The available data shows that each year in the U.S. and Europe, two to three out of every 100,000 people are diagnosed with glioblastoma, which has a five year survival rate of less than 3%. [3] Prior to diagnosis, most patients experience a serious symptom of glioblastoma, such as a seizure.[2] Typically patients succumb to the disease approximately 15 months after diagnosis.[2][3] Treatment for glioblastoma remains challenging and no long-term treatments are currently available. Standard treatment is surgical resection, radiotherapy and concomitant adjunctive chemotherapy.[2] More than 8,700 patients are enrolled in industry-sponsored clinical studies.[4]

Trial design
The Phase I, open-label, multicenter, international trial was designed to evaluate the toxicities, pharmacokinetics and recommended Phase II dose of ABT-414 when administered every other week in combination with temozolomide in patients with recurrent or unresectable glioblastoma. Other important assessments included adverse events, pharmacokinetic parameters, objective response and tumor tissue epidermal growth factor receptor biomarkers.

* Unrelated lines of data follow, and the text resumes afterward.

#[global, refine] Instance mem_cas_ok : CasOk MemStore := {
  cas_inv := ms_ok;
  cas_view s key := bt_get key (ms_objects s)
}.
Proof.
  - done.
  - intros s key data expected O. pose proof (ms_step_ok s (MPut key data expected) O) as [O' _].
    cbn [put_if_match mem_cas]. simpl in O'. rewrite ms_put_cases in *. destruct O as [W _].
    case_bool_decide; [|done]. simpl in *. split; [done|]. eexists. split; [done|].
    split; [by rewrite bt_get_insert, oeqb_refl|]. intros key' N. by rewrite bt_get_insert, oeqb_ne.
  - intros s key O. pose proof (ms_step_ok s (MDelete key) O) as [O' _]. destruct O as [W _].
    cbn. split_and!; [done|done|by rewrite bt_get_remove, oeqb_refl|].
    intros key' N. by rewrite bt_get_remove, oeqb_ne.
  - intros s prefix [W _]. eexists. split; [done|]. split.
    + apply take_keys_sorted. by apply bt_filter_wf.
    + intros key. rewrite take_keys_elem; [|by apply bt_filter_wf|by intros e [? _]%list_elem_of_filter].
      split; intros [[v Hv] Hs]; split; [|done| |done]; exists v.
      * apply list_elem_of_filter in Hv as [_ Hv]. by apply bt_get_elem.
      * apply list_elem_of_filter. split; [|by apply bt_get_elem].
        apply starts_with_spec in Hs as [r ->]. apply oleb_spec, list_cmp_prefix.
Defined.

Lemma put_if_absent_inv {S} `{CasOk S} (s : S) key data :
  cas_inv s → cas_inv (put_if_absent s key data).1.
Proof.
  intros I. pose proof (put_if_match_ok s key data None I) as P. unfold put_if_absent.
  destruct (put_if_match s key data None). by destruct P.
Qed.

#[global, refine] Instance mem_cas_snap : CasSnap MemStore := {
  cas_snap s key d v := ∃ c, 0 ≤ c ≤ ms_counter s ∧ v = fmt_dec 1 c ∧
    ∀ d', bt_get key (ms_objects s) = Some (d', v) → d' = d
}.
Proof.
  - intros s key d v [_ [_ I]] G. destruct (I key d v G) as (c & C & E).
    cbn [cas_view mem_cas_ok] in G. exists c. split_and!; [lia..|done|congruence].
  - intros s key d d' v _ (c & _ & _ & U). apply U.
  - intros s key d v key' data expected [W _] (c & C & E & U). cbn [put_if_match mem_cas].
    rewrite ms_put_cases. case_bool_decide; [|by exists c]. cbn [fst ms_counter ms_objects].
    exists c. split_and!; [lia..|done|]. intros d'. rewrite bt_get_insert by done.
    destruct (oeqb key key'); [|apply U]. intros Q. simplify_eq. match goal with Q : fmt_dec _ _ = _ |- _ => apply fmt_dec_inj in Q end; lia.
  - intros s key d v key' [W _] (c & C & E & U). exists c. cbn. split_and!; [lia..|done|].
    intros d'. rewrite bt_get_remove by done. by destruct (oeqb key key'); [|apply U].
Defined.
(* ===== verification/Layout.v ===== *)
(** * Layout: typed keys and the immutability guard
    (crates/zou-store/src/layout.rs, guard.rs)

    Every object of a tenant lives under [tenants/<ref>/]; the key builders
    below are the ones of [TenantLayout].  The guard wraps a store and
    refuses overwrites of the write-once areas. *)
From S2P Require Import Prelude Order Text Lsn Externals Bloom LayerKey Layer LayerMap Cas.

(** [tenant_id]: the first sixteen bytes of the digest, big endian. *)
Definition tenant_id `{Sha} {E} (tenant_ref : bytes) : res E Z :=
  b ← slice (sha256 tenant_ref) 0 16; mret (le_val (rev b)).

Record TenantLayout := mkLayout { tl_prefix : bytes }.

Definition layout_new (tenant_ref : bytes) : TenantLayout := mkLayout (str "tenants/" ++ tenant_ref).
Definition tenant_ref (t : TenantLayout) : bytes :=
  default (tl_prefix t) (strip_prefix (str "tenants/") (tl_prefix t)).
Definition log_prefix (t : TenantLayout) : bytes := tl_prefix t ++ str "/log".
Definition manifest_key (t : TenantLayout) : bytes := tl_prefix t ++ str "/MANIFEST".
Definition manifest_history (t : TenantLayout) (epoch unix : Z) : bytes :=
  tl_prefix t ++ str "/manifests/" ++ fmt_dec 16 epoch ++ str "-" ++ fmt_dec 16 unix ++ str ".json".
Definition manifests_dir (t : TenantLayout) : bytes := tl_prefix t ++ str "/manifests/".
Definition chk_file (t : TenantLayout) (id relpath : bytes) : bytes :=
  tl_prefix t ++ str "/chk/" ++ id ++ str "/fs/" ++ relpath.
Definition chk_index (t : TenantLayout) (id : bytes) : bytes :=
  tl_prefix t ++ str "/chk/" ++ id ++ str "/INDEX".
Definition chk_waltail (t : TenantLayout) (id : bytes) : bytes :=
  tl_prefix t ++ str "/chk/" ++ id ++ str "/WALTAIL".
Definition pg_fork_prefix (t : TenantLayout) (spc db rel fork : Z) : bytes :=
  tl_prefix t ++ str "/pg/" ++ fmt_dec 1 spc ++ str "/" ++ fmt_dec 1 db ++ str "/" ++
  fmt_dec 1 rel ++ str "/" ++ fmt_dec 1 fork.
Definition pg_block (t : TenantLayout) (spc db rel fork blk : Z) : bytes :=
  pg_fork_prefix t spc db rel fork ++ str "/" ++ fmt_HEX 8 blk.
Definition pg_size (t : TenantLayout) (spc db rel fork : Z) : bytes :=
  pg_fork_prefix t spc db rel fork ++ str "/SIZE".
Definition pg_dir (t : TenantLayout) : bytes := tl_prefix t ++ str "/pg/".
Definition checkpoint_page_index (t : TenantLayout) (chk_id : bytes) : bytes :=
  tl_prefix t ++ str "/chk/" ++ chk_id ++ str "/PAGES".
Definition checkpoint_pages (t : TenantLayout) (chk_id : bytes) (n : Z) : bytes :=
  tl_prefix t ++ str "/chk/" ++ chk_id ++ str "/" ++ fmt_dec 8 n ++ str ".pages".
Definition files_prefix (t : TenantLayout) : bytes := tl_prefix t ++ str "/files/".
Definition functions_manifest (t : TenantLayout) : bytes := tl_prefix t ++ str "/functions/DEPLOYED".
Definition functions_blob (t : TenantLayout) (sha : bytes) : bytes :=
  tl_prefix t ++ str "/functions/blobs/" ++ sha.
Definition functions_prefix (t : TenantLayout) : bytes := tl_prefix t ++ str "/functions/".
Definition functions_secrets (t : TenantLayout) : bytes := tl_prefix t ++ str "/functions/SECRETS".
Definition shard_prefix (t : TenantLayout) (shard : Z) : bytes :=
  tl_prefix t ++ str "/shards/" ++ fmt_hex 4 shard ++ str "/".
Definition shards_dir (t : TenantLayout) : bytes := tl_prefix t ++ str "/shards/".
Definition shard_manifest (t : TenantLayout) (shard : Z) : bytes := shard_prefix t shard ++ str "SHARD".
Definition delta_layer (t : TenantLayout) (shard : Z) (key_min key_max : LayerKey)
    (lsn_min lsn_max : Lsn) : bytes :=
  shard_prefix t shard ++ str "d-" ++ key_hex key_min ++ [hyphen] ++ key_hex key_max ++ [hyphen] ++
  fmt_hex 16 lsn_min ++ [hyphen] ++ fmt_hex 16 lsn_max ++ str ".dl".
Definition image_layer (t : TenantLayout) (shard : Z) (key_min key_max : LayerKey) (lsn : Lsn) : bytes :=
  shard_prefix t shard ++ str "i-" ++ key_hex key_min ++ [hyphen] ++ key_hex key_max ++ [hyphen] ++
  fmt_hex 16 lsn ++ str ".il".
Definition is_immutable (t : TenantLayout) (key : bytes) : bool :=
  starts_with key (tl_prefix t) &&
  negb (bool_decide (key = manifest_key t)) &&
  negb (bool_decide (key = functions_manifest t)) &&
  negb (bool_decide (key = functions_secrets t)) &&
  negb (ends_with key (str "/SHARD") && starts_with key (tl_prefix t ++ str "/shards/")).

(** ** The guard *)
Section guard.
Context {S : Type} `{CasStore S}.

(** [overwrite_forbidden] *)
Definition overwrite_forbidden (key : bytes) : bool :=
  match strip_prefix (str "tenants/") key with
  | None => false
  | Some rest =>
      match split_once Lsn.slash rest with
      | None => false
      | Some (_tenant, rel) =>
          starts_with rel (str "wal/") || starts_with rel (str "chk/") ||
          starts_with rel (str "manifests/")
      end
  end.

Record GuardedStore := mkGuarded { gs_inner : S }.

(** [GuardedStore::put_if_match] and the operations passed through *)
Definition guarded_put_if_match (g : GuardedStore) (key data : bytes) (expected : option Version) :
    GuardedStore * res CasError Version :=
  if bool_decide (is_Some expected) && overwrite_forbidden key
  then (g, Err (ImmutableOverwrite key))
  else let '(s, r) := put_if_match (gs_inner g) key data expected in (mkGuarded s, r).
#[global] Instance guarded_cas : CasStore GuardedStore := {
  cas_get g key := cas_get (gs_inner g) key;
  put_if_match := guarded_put_if_match;
  cas_delete g key := let '(s, r) := cas_delete (gs_inner g) key in (mkGuarded s, r);
  cas_list g prefix := cas_list (gs_inner g) prefix
}.
(** [GuardedStore::put] *)
Definition guarded_put (env : list (S → S)) (g : GuardedStore) (key data : bytes) :
    GuardedStore * res CasError Version :=
  if overwrite_forbidden key then (g, Err (ImmutableOverwrite key))
  else let '(s, r) := cas_put env (gs_inner g) key data in (mkGuarded s, r).
End guard.
Arguments GuardedStore S : clear implicits.

(** ** Keys of different tenants never meet *)
(** Tenants are isolated by their prefix.  A key under the prefixes of
    two tenants, whose refs hold no slash, is a key of one tenant: the refs
    are equal.  So every builder of one tenant's layout gives keys no other
    tenant's builder can give. *)
Theorem tenant_prefixes_disjoint (a b key : bytes) :
  Lsn.slash ∉ a → Lsn.slash ∉ b →
  starts_with key (tl_prefix (layout_new a) ++ str "/") = true →
  starts_with key (tl_prefix (layout_new b) ++ str "/") = true → a = b.
Proof.
  rewrite !starts_with_spec. intros A B [r ->] [r' E]. cbn [tl_prefix layout_new] in E.
  rewrite <-!app_assoc in E. apply app_inv_head in E.
  change (str "/") with [Lsn.slash] in E.
  assert (Q : split_once Lsn.slash (a ++ [Lsn.slash] ++ r) = Some (a, r)) by by apply split_once_app.
  rewrite E in Q. change ([Lsn.slash] ++ r') with (Lsn.slash :: r') in Q.
  rewrite split_once_app in Q by done. congruence.
Qed.
Lemma tenant_prefixes_disjoint_witness : str "acme" = str "acme".
Proof.
  apply (tenant_prefixes_disjoint (str "acme") (str "acme") (manifest_key (layout_new (str "acme"))));
    [apply (bool_decide_unpack _); by vm_compute..|by vm_compute|by vm_compute].
Defined.

(** [is_immutable] looks at the bare prefix, so a layout also claims the
    manifest of a tenant whose ref extends its own. *)
Example sibling_manifest_claimed :
  is_immutable (layout_new (str "acme")) (manifest_key (layout_new (str "acme-prod"))) = true ∧
  is_immutable (layout_new (str "acme")) (manifest_key (layout_new (str "acme"))) = false.
Proof. by vm_compute. Qed.
(** The page and log areas count as immutable. *)
Example pages_claimed_immutable :
  is_immutable (layout_new (str "t")) (pg_block (layout_new (str "t")) 1663 5 16384 0 7) = true.
Proof. by vm_compute. Qed.
(** The guard's list does not name the log or the layers. *)
Example guard_skips_log_and_layers :
  overwrite_forbidden (log_prefix (layout_new (str "t")) ++ str "/cellwal/0000/0000000000000001") = false ∧
  overwrite_forbidden (delta_layer (layout_new (str "t")) 0 (key_page 0 0 0 0 0) (key_page 0 0 0 0 0) 1 2)
    = false.
Proof. by vm_compute. Qed.

(** The layer builders and the descriptor's name agree. *)
Lemma delta_layer_name t shard a b l h :
  delta_layer t shard a b l h = shard_prefix t shard ++ desc_name (desc_delta a b l h).
Proof. done. Qed.
Lemma image_layer_name t shard a b l :
  image_layer t shard a b l = shard_prefix t shard ++ desc_name (desc_image a b l).
Proof. done. Qed.

(** ** The guard protects what is written once *)
Section guard_proofs.
Context {S : Type} `{CasOk S}.
Implicit Types g : GuardedStore S.

Inductive guard_op :=
  | GSwap (key data : bytes) (expected : option Version)
  | GCreate (key data : bytes)
  | GPut (env : list (S → S)) (key data : bytes).
Definition guard_step g (op : guard_op) : GuardedStore S :=
  match op with
  | GSwap key data expected => (put_if_match g key data expected).1
  | GCreate key data => (put_if_absent g key data).1
  | GPut env key data => (guarded_put env g key data).1
  end.
(** What other writers do to the store inside a retry loop also keeps the
    protected object. *)
Definition env_ok (key : bytes) (op : guard_op) : Prop :=
  match op with
  | GPut env _ _ => ∀ f x, f ∈ env → cas_inv x → cas_inv (f x) ∧ cas_view (f x) key = cas_view x key
  | _ => True
  end.

Lemma swap_other s key data expected key' d :
  cas_inv s → cas_view s key' = Some d → (key = key' → expected = None) →
  cas_inv (put_if_match s key data expected).1 ∧
  cas_view (put_if_match s key data expected).1 key' = Some d.
Proof.
  intros I V N. pose proof (put_if_match_ok s key data expected I) as P.
  destruct (put_if_match s key data expected) as [s' r]. destruct P as [I' P]. split; [done|]. simpl.
  case_bool_decide as E; [|by destruct P as [_ ->]].
  destruct P as (v & _ & _ & O). destruct (decide (key' = key)) as [->|D]; [|by rewrite O].
  rewrite N in E by done. by rewrite V in E.
Qed.

Lemma put_other env s key data key' d :
  cas_inv s → cas_view s key' = Some d → key ≠ key' →
  (∀ f x, f ∈ env → cas_inv x → cas_inv (f x) ∧ cas_view (f x) key' = cas_view x key') →
  cas_inv (cas_put env s key data).1 ∧ cas_view (cas_put env s key data).1 key' = Some d.
Proof.
  revert s. induction env as [|f env IH]; intros s I V N F; cbn [cas_put]; rewrite cas_get_ok by done.
  - by apply swap_other.
  - destruct (F f s) as [If Vf]; [by left|done|].
    pose proof (swap_other (f s) key data (snd <$> cas_view s key) key' d If) as P.
    rewrite Vf in P. specialize (P V). destruct (put_if_match _ _ _ _) as [s' r].
    destruct P as [I' V']; [done|]. simpl in *.
    assert (Rec : cas_inv (cas_put env s' key data).1 ∧ cas_view (cas_put env s' key data).1 key' = Some d).
    { apply IH; try done. intros g x Hg. apply F. by right. }
    destruct r as [v|[]|]; done.
Qed.

(** Through the guard, a write-once object keeps its bytes.  Once a
    key of a checkpoint, WAL or manifest-history area exists, no sequence
    of swaps, creates and unconditional puts by guard users, on any keys
    and with any versions, changes it; only a delete could. *)
Theorem guard_keeps_write_once (g : GuardedStore S) (key : bytes) (d : bytes * Version)
    (ops : list guard_op) :
  cas_inv (gs_inner g) → cas_view (gs_inner g) key = Some d → overwrite_forbidden key = true →
  Forall (env_ok key) ops →
  cas_view (gs_inner (foldl guard_step g ops)) key = Some d.
Proof.
  intros I V Of E. revert g I V. induction E as [|op ops Eop E IH]; intros g I V; [done|].
  rewrite foldl_cons.
  assert (cas_inv (gs_inner (guard_step g op)) ∧ cas_view (gs_inner (guard_step g op)) key = Some d)
    as [I' V']; [|by apply IH].
  assert (Sw : ∀ k data expected,
    cas_inv (gs_inner (guarded_put_if_match g k data expected).1) ∧
    cas_view (gs_inner (guarded_put_if_match g k data expected).1) key = Some d).
  { intros k data expected. unfold guarded_put_if_match. destruct (_ && _) eqn:C; [done|].
    pose proof (swap_other (gs_inner g) k data expected key d I V) as P.
    destruct (put_if_match _ _ _ _) as [s' r]. simpl in *. apply P. intros ->.
    rewrite Of, andb_true_r in C. apply bool_decide_eq_false in C. by apply eq_None_not_Some. }
  destruct op as [k data expected|k data|env k data]; cbn [guard_step].
  - apply Sw.
  - unfold put_if_absent. cbn [put_if_match guarded_cas].
    specialize (Sw k data None). by destruct (guarded_put_if_match _ _ _ _).
  - unfold guarded_put. destruct (overwrite_forbidden k) eqn:C; [done|].
    pose proof (put_other env (gs_inner g) k data key d I V) as P.
    destruct (cas_put _ _ _ _) as [s' r]. simpl in *. apply P; [|done]. intros ->. congruence.
Qed.
End guard_proofs.

Module GuardWitness.
Definition key : bytes := chk_index (layout_new (str "t1")) (str "chk-1").
Definition g0 : GuardedStore MemStore := mkGuarded (put_if_absent ms_new key (str "original")).1.
Lemma guard_keeps_write_once_witness :
  cas_view (gs_inner (foldl guard_step g0
    [GSwap key (str "rewrite") (Some (str "1")); GCreate key (str "again"); GPut [] key (str "x")])) key
  = Some (str "original", str "1").
Proof.
  apply guard_keeps_write_once; [apply put_if_absent_inv, ms_new_ok|by vm_compute|by vm_compute|].
  repeat constructor; set_solver.
Defined.
End GuardWitness.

ABT-414 is an anti-EGFR (epidermal growth factor receptor) antibody conjugated to the cytotoxic agent monomethyl auristatin F (MMAF). As a monoclonal antibody drug conjugate or ADC, ABT-414 is designed to be stable in the bloodstream and only release the potent cytotoxic agent once inside targeted cancer cells. The investigational drug is being developed by AbbVie researchers with components in-licensed from Life Sciences Pharmaceuticals and Seattle Genetics,

“ABT-414 is designed to release the effects of the cytotoxic agent once inside targeted cancer cells,” said Hui Gan, medical oncologist and senior research fellow at the Austin Health and Ludwig Institute for Cancer Research, Heidelberg, Australia. “The complete response and three partial responses call for further evaluation of this compound in this extremely difficult-to-treat patient population.”

Planned Trials
The phase I study is ongoing and later stage Phase II clinical trials with ABT-414 are being planned in patients with glioblastoma multiform.